She was a c... cast iron, 100%. In 1984 she picked a fight with the miners union, having stock piled huge amounts of coal in readyness for the fight. The name of the Colliery escapes me now which kicked it off (stats with a C, Cortonwood maybe?) but essentially six weeks after installing million of pounds worth of equipment, the NCB decided to close it down. There was a review proceedure laid down which had been in operation for years and had worked perfectly well, this involved consultation with the Miners Union and a good look at it before any final decisions were made. The government of the time in cahoots with the NCB and Ian McGregor decided to rip up all prior agreements and put the miners in a position where they positively had no option but to strike. The Union tried to delay the action as it was at the start of the Summer, the absolute worst time to go out but the government had chosen carefully, they weren't budging and out came the miners. 

The full wieght of the state swung behind the effort to break the backs of the NUM. The televison news, the Police, the press, the secret service infiltrating the higher echelons of the Union, ancient laws on tresspess and restriction of movement were invoked as busloads of pickets were stopped on motorways miles away from where they were headed. Honest working people were beaten, battered and starved into submission and even to this day, the scars on communities and families remain. Honourable men, men who had risked their lives underground to save their fellow workers were labelled "scabs", when in some cases a year after going on strike they went back to work with broken hearts.
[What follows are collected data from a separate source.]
Lemma clears_any h s : clears h s (fun _ => True).
Proof.
  intros s' Hs' _. unfold clear_dwb_zone. eapply safe_bind; [by apply (safe_for_each_any _ clear_write)|intros _].
  eapply safe_post; [apply safe_sync; [|by intros]|].
  - eapply Forall_impl; [exact clear_writes_in_zone|]. intros w [H _]. change dwb_zone_offset with 49152 in H. lia.
  - intros f [E1 E2]. unfold at_rest. rewrite E1, E2. split; [reflexivity|]. exact (cleared_settled h s' Hs').
Qed.

(** Replaying a frame and clearing the zone *)
Lemma safe_replay h s entries (C : bytes -> Prop) :
  sound h s -> clears h s C -> (forall c, sound h c -> C c) -> decode_paged_dwb_frame crc32 (zone s) = Ok entries ->
  safe (at_state s [])
    (_ ← for_each entries (fun e => write_page (dwb_page_id e) (dwb_page e)); _ ← io sync_all; clear_dwb_zone crc32)
    (at_rest h) C.
Proof.
  intros Hs Hcl HS Ed. pose proof Hs as (H1 & H2 & H3).
  assert (Ew : map (fun e => (dwb_page_id e * PAGE_SIZE, dwb_page e)) entries = map home_write (staged s)).
  { unfold staged, frame_pages. rewrite Ed. cbn [result_ok fmap option_fmap option_map from_option id]. by rewrite map_map. }
  assert (HC : forall c, images s (map home_write (staged s)) c -> C c).
  { intros c Hc. apply HS. destruct (home_write_sound s s c H1 H2 (reflexivity _) Hc) as (K1 & K2 & K3).
    split; [exact K1|]. split; [exact K2|]. etrans; [exact K3|exact H3]. }
  eapply safe_bind; [refine (safe_for_each _ (fun e => (dwb_page_id e * PAGE_SIZE, dwb_page e)) entries s [] _ (fun _ => eq_refl) _)|].
  { rewrite Ew. exact HC. }
  intros _. cbn [app]. rewrite Ew.
  eapply safe_bind; [apply safe_sync; [by apply home_writes_nonneg|exact HC]|].
  intros _. fold (put_pages (staged s) s). apply Hcl; [exact (replayed_settled h s Hs)|].
  exact (zone_put_pages _ _ H2 H1).
Qed.

Lemma no_frame_settled h s : sound h s -> frame_pages (zone s) = None -> settled h s /\ staged s = [].
Proof.
  intros Hs E. assert (Es : staged s = []) by (unfold staged; by rewrite E). split; [|exact Es].
  split; [exact Hs|]. destruct Hs as (_ & _ & H). unfold recovered in H. by rewrite Es, put_pages_nil in H.
Qed.

Lemma safe_recover h s (C : bytes -> Prop) :
  sound h s -> clears h s C -> (forall c, sound h c -> C c) ->
  safe (at_state s []) (recover_from_dwb crc32) (at_rest h) C.
Proof.
  intros Hs Hcl HS. assert (HC : forall c, images s [] c -> C c) by (intros c Hc; apply HS; by eapply sound_images).
  unfold recover_from_dwb. apply safe_len; [exact HC|].
  destruct (Z.ltb_spec (zlen s) (dwb_zone_offset + DWB_ZONE_BYTES)) as [Hl|_].
  { destruct Hs as [Hs _]. unfold zone_end in Hs. lia. }
  apply safe_seek; [exact HC|]. apply safe_read; [exact HC|]. rewrite zone_slice.
  destruct (bool_decide (slice (zone s) 0 4 = DWB_MAGIC)) eqn:Em; cbn [negb].
  - destruct (decode_paged_dwb_frame crc32 (zone s)) as [entries|e|] eqn:Ed; [by apply safe_replay| |];
      (apply Hcl; [|reflexivity]; apply no_frame_settled; [exact Hs|unfold frame_pages; by rewrite Ed]).
  - apply bool_decide_eq_false in Em. destruct (no_frame_settled h s Hs (frame_pages_magic _ Em)) as [Hset Est].
    destruct (dwb_zone_is_clear crc32 (zone s)); [|by apply Hcl].
    intros f [E1 E2]. split; [intros c Hc; apply HC; rewrite <-E1, <-E2; exact Hc|].
    intros _ _. unfold at_rest. cbn [mret fst]. split; [exact E2|]. cbn. rewrite E1. split; [exact Hset|exact Est].
Qed.

(** *** Without faults *)

(** [m] returns when no operation fails. *)
Definition sure {A} (m : eff File PagerIoError A) : Prop :=
  forall f, faults f = None -> faults (m f).1 = None /\ exists a, (m f).2 = Ok a.

Lemma sure_bind {A B} (m : eff File PagerIoError A) (k : A -> eff File PagerIoError B) :
  sure m -> (forall a, sure (k a)) -> sure (m ≫= k).
Proof.
  intros Hm Hk f Hf. destruct (Hm f Hf) as [Hf' [a E]]. unfold mbind, eff_bind.
  destruct (m f) as [f' r]. cbn [fst snd] in *. subst r. exact (Hk a f' Hf').
Qed.

Lemma sure_for_each {A} (l : list A) (f : A -> eff File PagerIoError unit) :
  (forall x, sure (f x)) -> sure (for_each l f).
Proof.
  intros Hf. induction l as [|x l IH]; cbn [for_each]; [intros g Hg; split; [exact Hg|by eexists]|].
  apply sure_bind; [apply Hf|intros _; exact IH].
Qed.

Lemma sure_seek pos : sure (io (seek pos)).
Proof. intros f Hf. unfold io, eff_map_err, seek, attempt. rewrite Hf. split; [exact Hf|by eexists]. Qed.

Lemma sure_write_all data : sure (io (write_all data)).
Proof. intros f Hf. unfold io, eff_map_err, write_all, attempt. rewrite Hf. split; [exact Hf|by eexists]. Qed.

Lemma sure_sync_all : sure (io sync_all).
Proof. intros f Hf. unfold io, eff_map_err, sync_all, attempt. rewrite Hf. split; [exact Hf|by eexists]. Qed.

Lemma sure_write_page id page : sure (write_page id page).
Proof. apply sure_bind; [apply sure_seek|intros _; apply sure_write_all]. Qed.

Lemma sure_clear : sure (clear_dwb_zone crc32).
Proof. apply sure_bind; [apply sure_for_each; intros id; apply sure_write_page|intros _; apply sure_sync_all]. Qed.

Lemma sure_write_frame chunk : chunk_ok chunk -> sure (write_frame crc32 chunk).
Proof.
  intros Hc. pose proof (zlen_frame _ Hc) as [_ Hl]. unfold write_frame. rewrite (proj2 (Z.leb_le _ _) Hl).
  apply sure_bind; [intros f Hf; split; [exact Hf|by eexists]|intros _].
  repeat (apply sure_bind; [first [apply sure_seek|apply sure_write_all|apply sure_sync_all|
    apply sure_for_each; intros pg; apply sure_write_page]|intros _]). apply sure_sync_all.
Qed.

Lemma sure_write_pages pages : Forall page_outside pages -> sure (write_pages crc32 pages true).
Proof.
  intros Hp. unfold write_pages. cbn [negb]. fold (frames_of pages). apply sure_bind.
  - induction (frames_of_ok pages Hp) as [|chunk chunks Hc _ IH]; cbn [for_each].
    + intros g Hg. split; [exact Hg|by eexists].
    + apply sure_bind; [by apply sure_write_frame|intros _; exact IH].
  - intros _. destruct (bool_decide _); [intros g Hg; split; [exact Hg|by eexists]|exact sure_clear].
Qed.

Lemma sure_recover c : exists f, recover_from_dwb crc32 (reopen c None) = (f, Ok tt).
Proof.
  assert (H : exists a, (recover_from_dwb crc32 (reopen c None)).2 = Ok a).
  2:{ destruct H as [[] E]. destruct (recover_from_dwb crc32 (reopen c None)) as [f r]. exists f. by rewrite <-E. }
  set (g := set_cursor dwb_zone_offset (reopen c None)).
  assert (E1 : io file_len (reopen c None) = (reopen c None, Ok (zlen c))) by reflexivity.
  assert (E2 : io (seek dwb_zone_offset) (reopen c None) = (g, Ok tt)) by reflexivity.
  unfold recover_from_dwb. rewrite (eff_bind_ok _ _ _ _ _ E1).
  destruct (Z.ltb_spec (zlen c) (dwb_zone_offset + DWB_ZONE_BYTES)) as [Hl|Hl]; [by eexists|].
  assert (E3 : io (read_exact DWB_ZONE_BYTES) g = (set_cursor (dwb_zone_offset + DWB_ZONE_BYTES) g, Ok (zone c))).
  { unfold io, eff_map_err, read_exact, attempt, g. cbn [faults reopen set_cursor cursor].
    change (live (set_cursor dwb_zone_offset (reopen c None))) with c. by rewrite (proj2 (Z.leb_le _ _) Hl), zone_slice. }
  rewrite (eff_bind_ok _ _ _ _ _ E2), (eff_bind_ok _ _ _ _ _ E3).
  set (f := set_cursor _ g). assert (Hf : faults f = None) by reflexivity. clearbody f.
  destruct (negb _); [destruct (dwb_zone_is_clear _ _); [by eexists|]; apply sure_clear; exact Hf|].
  destruct (decode_paged_dwb_frame crc32 _) as [es| |]; [|apply sure_clear; exact Hf..].
  apply (sure_bind (for_each es (fun e => write_page (dwb_page_id e) (dwb_page e))) (fun _ => _ ← io sync_all; clear_dwb_zone crc32));
    [apply sure_for_each; intros e; apply sure_write_page|intros _|exact Hf].
  apply sure_bind; [apply sure_sync_all|intros _; exact sure_clear].
Qed.

(** *** The theorems *)

(** A file at rest, with room for the zone and no frame in it *)
Lemma rest_settled f :
  zone_end <= zlen (stable f) -> frame_pages (zone (stable f)) = None -> settled (stable f) (stable f).
Proof.
  intros Hl E. assert (Es : staged (stable f) = []) by (unfold staged; by rewrite E).
  split; [|reflexivity]. split; [exact Hl|]. unfold recovered. rewrite Es, put_pages_nil. by split; [constructor|].
Qed.

(** Recovery of a sound file *)
Lemma recover_sound h c :
  sound h c ->
  exists g, recover_from_dwb crc32 (reopen c None) = (g, Ok tt) /\ unsynced g = [] /\
    same_homes (stable g) h /\ staged (stable g) = [].
Proof.
  intros Hs. destruct (sure_recover c) as [g E]. exists g. split; [exact E|].
  destruct (safe_recover h c (fun _ => True) Hs (clears_any h c) (fun _ _ => I) (reopen c None)) as [_ H].
  { split; reflexivity. }
  rewrite E in H. destruct (H tt eq_refl) as (H1 & H2 & H3). split; [exact H1|]. split; [exact (proj2 H2)|exact H3].
Qed.

(** C17. Whatever operation of a double-written batch fails, and whatever part of the unsynced
    bytes a crash then loses, recovery of the file ends without error in a file whose
    pages outside the zone are those before the batch with the pages of the first [k]
    frames written, each frame as a whole; all of them when the batch had returned.  The only
    exception is a batch that had not returned and a crash that left in the zone a mixture of
    two of its consecutive contents which passes the checksum by accident. *)
Theorem dwb_crash_atomic f pages c :
  unsynced f = [] -> zone_end <= zlen (stable f) -> frame_pages (zone (stable f)) = None ->
  Forall page_outside pages -> crash_image (write_pages crc32 pages true f).1 c ->
  (exists k g, (k <= length (frames_of pages))%nat /\
    ((write_pages crc32 pages true f).2 = Ok tt -> concat (take k (frames_of pages)) = pages) /\
    recover_from_dwb crc32 (reopen c None) = (g, Ok tt) /\ unsynced g = [] /\
    same_homes (stable g) (put_pages (concat (take k (frames_of pages))) (stable f)) /\ staged (stable g) = []) \/
  ((write_pages crc32 pages true f).2 <> Ok tt /\ undetected_in (zone (stable f)) (frames_of pages) (zone c)).
Proof.
  intros Hu Hl E Hp Hc.
  destruct (safe_write_pages _ _ pages (rest_settled f Hl E) Hp f (conj eq_refl Hu)) as [HC HQ].
  destruct (write_pages crc32 pages true f) as [f' r]. cbn [fst snd] in *.
  assert (Hk : (exists k, (k <= length (frames_of pages))%nat /\ (r = Ok tt -> concat (take k (frames_of pages)) = pages) /\
    sound (put_pages (concat (take k (frames_of pages))) (stable f)) c) \/
    (r <> Ok tt /\ undetected_in (zone (stable f)) (frames_of pages) (zone c))).
  { destruct r as [[]|e|].
    2, 3: destruct (HC c Hc) as [(k & Hk & Hs)|H]; [left; exists k; split; [exact Hk|]; split; [by intros|exact Hs]|right; by split].
    left. destruct (HQ tt eq_refl) as (s' & Ha & Hs'). exists (length (frames_of pages)).
    rewrite firstn_all, concat_frames_of. split; [lia|]. split; [done|].
    exact (proj1 (settled_images _ _ _ Hs' (images_self _ _ _ _ Ha Hc))). }
  destruct Hk as [(k & Hk & Hr & Hs)|H]; [left|right; exact H]. destruct (recover_sound _ _ Hs) as (g & H). exists k, g.
  split; [exact Hk|]. split; [exact Hr|exact H].
Qed.

(** C18. Recovery may itself fail or crash at any operation: the next recovery ends in the
    pages that an undisturbed first one would have left, unless the crash left a half-cleared
    zone that passes the checksum by accident. *)
Theorem dwb_recovery_restartable c x c' :
  zone_end <= zlen c -> Forall page_outside (staged c) ->
  crash_image (recover_from_dwb crc32 (reopen c x)).1 c' ->
  (exists g, recover_from_dwb crc32 (reopen c' None) = (g, Ok tt) /\ unsynced g = [] /\
    same_homes (stable g) (recovered c) /\ staged (stable g) = []) \/
  undetected (zone c) (cleared_zone (zone c)) (zone c').
Proof.
  intros Hl Hp Hc.
  assert (Hs : sound (recovered c) c) by (split; [exact Hl|split; [exact Hp|reflexivity]]).
  destruct (safe_recover _ c _ Hs (clears_torn _ c) (fun _ H => or_introl H) (reopen c x) (conj eq_refl eq_refl)) as [H _].
  destruct (H c' Hc) as [H1|H1]; [left; exact (recover_sound _ _ H1)|right; exact H1].
Qed.

(** C36. Without a fault a double-written batch returns, and everything is synced. *)
Theorem dwb_batch_durable f pages :
  faults f = None -> unsynced f = [] -> zone_end <= zlen (stable f) -> frame_pages (zone (stable f)) = None ->
  Forall page_outside pages ->
  exists g, write_pages crc32 pages true f = (g, Ok tt) /\ unsynced g = [] /\
    same_homes (stable g) (put_pages pages (stable f)).
Proof.
  intros Hf Hu Hl E Hp.
  pose proof (sure_write_pages pages Hp) as Hsure.
  destruct (Hsure f Hf) as [_ [[] Er]].
  destruct (safe_write_pages _ _ pages (rest_settled f Hl E) Hp f (conj eq_refl Hu)) as [_ HQ].
  destruct (HQ tt Er) as (s' & [E1 E2] & Hs'). destruct (write_pages crc32 pages true f) as [g r]. cbn [fst snd] in *.
  exists g. rewrite Er. split; [reflexivity|]. split; [exact E2|]. rewrite E1. exact (proj2 Hs').
Qed.

End recovery.

(** ** Witnesses *)

Module Sample.

Definition page : Z * bytes := (67, zeros 16384).

Definition empty : bytes := zeros zone_end.

(** A file that fails while the frame is staged, after a hundred of its bytes *)
Definition file : File := {| stable := empty; unsynced := []; cursor := 0; faults := Some (1, 100)%nat |}.

End Sample.

Lemma sample_page_outside : Forall page_outside [Sample.page].
Proof. apply Forall_singleton. split; [|cbn; change FIRST_ALLOCATABLE_PAGE with 67; lia]. split; [done|]. by apply zlen_zeros. Qed.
Around that time I was a lefty student and I spent a bit of time around the soup kitchens of South Yorkshire, as well as on the picket lines of Markham Main and Hickleton Collieries. These people were in many cases fourth and fifth generation miners, men who worked hard for their money, loved their beer and their football and lived in villages miles from anywhere which depended upon the employment the mine provided. They weren't on strike for work, they were on strike for their lives and their livelyhoods, and as a country it is a dark period in our domestic history in my view.

It was all about economics apparently. The coal was too expensive to mine. I wonder if it would be too expensive to mine today, and I wonder if the idea of 300+ years of energy which would make the Uk self sufficient is something which we throw away so readily today.

Course it wasn't about economics really though. Those at the sharp end knew that. Break the miners Union and you break the Trade Union movement, that's what it was all about. Maybe some of it needed breaking up, but not like that, not with that blunt an instrument.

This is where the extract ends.